Diarrhea-predominant irritable bowel syndrome (IBS-D) is one of the most common subtypes of IBS, accounting for approximately 30-40% of all IBS cases. In developed countries, xyloglucan-the main component of Gelsectan-has been demonstrated in various studies to be a promising therapeutic option for IBS-D. Xyloglucan forms a biofilm that protects the intestinal mucosa, reduces permeability, and helps prevent the effects of inflammatory agents and functional disturbances in the gut. Clinical studies have shown that xyloglucan not only alleviates symptoms such as diarrhea, abdominal pain, and bloating, but also restores intestinal function and significantly improves the quality of life in patients with IBS-D. IBS-D is also prevalent in Vietnam; however, there is currently no published research evaluating the use of Gelsectan for the treatment of this condition in the Vietnamese population.

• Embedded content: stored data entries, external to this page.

(** What is still to be read in each state, on the text of [v] followed by [t]. *)
Definition version_todo (v : HTTPVersion) (t : str) (s : version_vars) (r : str) : Prop :=
  let '(pr, st, major, minor) := s in
  let mj := print_dec (major_ v) in
  let mn := print_dec (minor_ v) in
  pr = parse_ok /\
  match st with
  | ssStart => exists sp, forallb isspace sp = true /\ r = sp ++ version_asString v ++ t /\ major = [] /\ minor = []
  | ssHttp => r = version_asString v ++ t /\ major = [] /\ minor = []
  | sshTtp1 => r = lit "TTP/" ++ mj ++ lit "." ++ mn ++ t /\ major = [] /\ minor = []
  | sshTtp2 => r = lit "TP/" ++ mj ++ lit "." ++ mn ++ t /\ major = [] /\ minor = []
  | sshttP => r = lit "P/" ++ mj ++ lit "." ++ mn ++ t /\ major = [] /\ minor = []
  | ssSlash => r = lit "/" ++ mj ++ lit "." ++ mn ++ t /\ major = [] /\ minor = []
  | ssMajor => exists ds, forallb isdigit ds = true /\ major ++ ds = mj /\ r = ds ++ lit "." ++ mn ++ t /\ minor = []
  | ssDot => major = mj /\ r = lit "." ++ mn ++ t /\ minor = []
  | ssMinor => exists ds, forallb isdigit ds = true /\ major = mj /\ minor ++ ds = mn /\ r = ds ++ t
  | ssDone => major = mj /\ minor = mn /\ r = t
  end.

Definition version_post (v : HTTPVersion) (t : str) (st : VersionState) (n : nat)
    (r : version_vars + (ParseResult + ParseResult * str * str)) (b : B) : Prop :=
  match r with
  | inl s => (rb_ok b /\ version_todo v t s (rest b)) /\ (length (rest b) + version_rank s.1.1.2 < n + version_rank st)%nat
  | inr a => a = inr (parse_ok, print_dec (major_ v), print_dec (minor_ v)) /\ rb_ok b /\ rest b = t
  end.
(** A matched CRLF is consumed. *)
Lemma parseCRLF_progress (b : B) : rb_ok b ->
  wp parseCRLF anythrow (fun r b' => rb_ok b' /\ (weight b' <= weight b)%nat /\
                                     (pr_ok r = true -> (weight b' < weight b)%nat)) b.
Proof. intros Hok. unfold parseCRLF. tame_steps; split_and!; first [done | lia]. Qed.

Lemma tame_eatCRLF : tame (B:=B) eatCRLF n.
Proof. intros b Hok Hw. unfold eatCRLF. tame_steps; split; (done || lia). Qed.

Lemma tame_eatSpace : tame (B:=B) (eatSpace fuel) n.
Proof.
  apply (tame_loop _ (fun _ => 0%nat) (fun e => e =? ecOK) 1); [|lia].
  intros e b Hok _. unfold eatSpace_body. tame_steps; breflect; split_and!; first [done | lia].
Qed.

Lemma tame_parseChunkHex v : tame (B:=B) (parseChunkHex fuel v) n.
Proof.
  apply tame_bind.
  - apply (tame_loop _ (fun _ => 0%nat) (fun _ => true) 1); [|lia].
    intros ss b Hok _. unfold hex_body. tame_steps; split_and!; first [done | lia].
  - intros [pr|ss]; [apply tame_ret|]. apply tame_if; [apply tame_ret|].
    apply tame_bind; [apply tame_parseCRLF | intros; apply tame_ret].
Qed.

Lemma tame_parseToken : tame (B:=B) (parseToken fuel) n.
Proof.
  apply tame_bind.
  - apply (tame_loop _ (fun _ => 0%nat) (fun _ => true) 1); [|lia].
    intros ss b Hok _. unfold token_body. tame_steps; split_and!; first [done | lia].
  - intros [pr|ss]; [apply tame_ret|]. apply tame_bind; [apply tame_peek|]. intros c. apply tame_if; apply tame_ret.
Qed.

Lemma tame_parseUInt : tame (B:=B) (parseUInt fuel) n.
Proof.
  apply tame_bind.
  - apply (tame_loop _ (fun _ => 0%nat) (fun s => pr_ok s.1) 1); [|lia].
    intros [pr ss] b Hok _. unfold uint_body. tame_steps; breflect; split_and!; first [done | lia | simpl; lia].
  - intros [pr ss]. apply tame_if; apply tame_ret.
Qed.

Definition field_rank (st : FieldState) : nat :=
  match st with psStart => 3 | psSP => 2 | psReadValue => 1 | psCR => 1 | psDone => 0 end.

Lemma tame_parseFieldValue : tame (B:=B) (parseFieldValue fuel) n.
Proof.
  apply (tame_loop _ (fun s => field_rank s.1.2) (fun s => pr_ok s.1.1) 2); [|simpl; lia].
  intros [[pr st] value] b Hok _. unfold field_body. cbn [fst snd]. destruct (pr_ok pr) eqn:Hpr; [|by destruct st; tame_steps].
  destruct st; tame_steps; split_and!; first [done | lia | simpl; rewrite ?Hpr; simpl; lia].
Qed.

(** Run a tame computation inside a [wp] goal. *)
Tactic Notation "tame_call" constr(L) "as" simple_intropattern(p) :=
  apply wp_bind; eapply wp_mono; [apply L; [done | lia]|]; intros p ? [? ?].

Lemma tame_parseHeaders m : tame (B:=B) (parseHeaders fuel m) n.
Proof.
  apply tame_bind; [apply tame_eatSpace|]. intros _. apply tame_bind.
  - apply (tame_loop _ (fun _ => 0%nat) (fun _ => true) 1); [|lia].
    intros m1 b Hok Hw. unfold headers_body.
    tame_call tame_parseToken as [pr token]. tame_step; [tame_steps|].
    tame_call tame_eatSpace as ?. tame_step; [tame_steps|]. tame_step. tame_step. tame_step; [tame_steps|].
    tame_call tame_eatSpace as ?. tame_step; [tame_steps|]. apply wp_bind.
    apply wp_next_weight; [done|]. intros e3 b3 Hok3 He.
    tame_step; [destruct He as [[? ?]|[? ?]]; tame_steps|]. destruct He as [[-> Hlt]|[-> _]]; [|done].
    tame_call tame_parseFieldValue as [pr4 value]. tame_step; [|tame_steps].
    tame_call tame_eatSpace as ?. tame_steps; split_and!; first [done | lia].
  - intros [out|m']; [apply tame_ret|]. apply tame_bind; [apply tame_next|]. intros e.
    apply tame_if; [apply tame_ret|]. apply tame_bind; [apply tame_peek|]. intros c. apply tame_if; apply tame_ret.
Qed.

Lemma appendBody_fuel c m : appendBody c m <> OutOfFuel.
Proof.
  unfold appendBody, append_octet, reserve, write_cells, fault, completed. cbn [andThen].
  repeat (case_match; simplify_eq; simpl in *; try done).
Qed.

Lemma wp_appendBody c m (b : B) Q : (forall m', Q m' b) -> wp (lift (appendBody c m)) anythrow Q b.
Proof. intros HQ. apply wp_lift. pose proof (appendBody_fuel c m). by destruct (appendBody c m). Qed.

Lemma tame_parseChunkedBody m : tame (B:=B) (parseChunkedBody fuel m) n.
Proof.
  assert (forall size m0, tame (B:=B) (loop fuel (chunk_body size) (0, m0)) n) as Hchunk.
  { intros size m0. apply (tame_loop _ (fun _ => 0%nat) (fun _ => true) 1); [|lia].
    intros [i m1] b Hok _. unfold chunk_body. tame_step; [|tame_steps]. repeat tame_step.
    all: apply wp_appendBody; intros m'; tame_steps; split_and!; first [done | lia]. }
  apply tame_bind.
  - apply (tame_loop _ (fun _ => 0%nat) (fun _ => true) 1); [|lia].
    intros [size m1] b Hok Hw. unfold chunked_body.
    tame_call tame_parseChunkHex as [pr chunk_size]. tame_step; [tame_steps|]. tame_step; [tame_steps|].
    tame_call Hchunk as [out|m']; [tame_steps|]. apply wp_bind.
    eapply wp_mono; [by apply parseCRLF_progress|]. intros pr2 b2 (Hok2 & Hw2 & Hlt).
    destruct (pr_ok pr2); tame_steps.
  - intros [out|[[pr size] m']]; [apply tame_ret|]. repeat apply tame_if; apply tame_ret.
Qed.

Lemma tame_parseLengthBody content_length m :
  0 <= content_length < 2 ^ 64 -> tame (B:=B) (parseLengthBody fuel content_length m) n.
Proof.
  intros Hcl b Hok Hw.
  apply wp_loop with (I := fun s b' => rb_ok b' /\ (weight b' <= weight b)%nat /\ 0 <= fst s)
    (mu := fun s b' => (weight b' + Z.to_nat (Z.min 1 (content_length - fst s)))%nat); [|done|simpl; lia].
  intros [i m1] b1 (Hok1 & Hw1 & Hi). unfold length_body. cbn [fst] in *.
  tame_step; [|tame_steps]. breflect. tame_step. tame_step. tame_step.
  apply wp_appendBody. intros m'. rewrite u64_small by lia. tame_step; breflect.
  - tame_steps.
  - tame_steps; simpl; split_and!; first [done | lia].
Qed.
End Termination.

(** ** What the lexical parsers accept *)

Definition is_token_char (c : ascii) : bool := negb (isSeparator c) && negb (isCTL c).

Lemma fold_snoc (w acc : str) : fold_left (fun a c => a ++ [c]) w acc = acc ++ w.
Proof. revert acc. induction w as [|c w IH]; intros acc; simpl; [by rewrite app_nil_r|]. by rewrite IH, <- app_assoc. Qed.

Section Lexical.
Context {B : Type} `{ReadBufferLaws B}.
Implicit Types (b : B).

This study aims to evaluate the efficacy of Gelsectan in the treatment of diarrhea-predominant irritable bowel syndrome (IBS-D) by assessing improvements in diarrhea, bloating, abdominal pain, and quality of life after 1 and 2 months of treatment. Additionally, the study investigates the safety profile of the product based on the frequency and severity of adverse events recorded throughout the intervention period.

This study is an open-label, randomized controlled clinical trial conducted at the Gastroenterology Outpatient Clinic of the University Medical Center Ho Chi Minh City, from April 2025 to April 2026. The study population includes patients aged 18 years and older, diagnosed with diarrhea-predominant irritable bowel syndrome (IBS-D) according to the Rome IV criteria.

After providing informed consent, participants will be randomly assigned to one of three intervention groups: (1) Gelsectan monotherapy, (2) Gelsectan combined with an antispasmodic agent, and (3) antispasmodic therapy alone. The intervention period lasts two months, with clinical assessments conducted at baseline, after one month, and after two months of treatment. The variables recorded include clinical remission status, number of daily diarrhea episodes, intensity of abdominal pain and bloating, and quality of life scores. Adverse events will be continuously monitored and recorded according to their severity and their relationship to the intervention.

The results of this study will provide additional clinical evidence on the efficacy and safety of Gelsectan in the treatment of IBS-D, contributing to the expansion of therapeutic options in Vietnam. The application of Gelsectan may offer practical benefits in alleviating symptoms, improving patients' quality of life, and reducing healthcare costs associated with the management and treatment of IBS-D.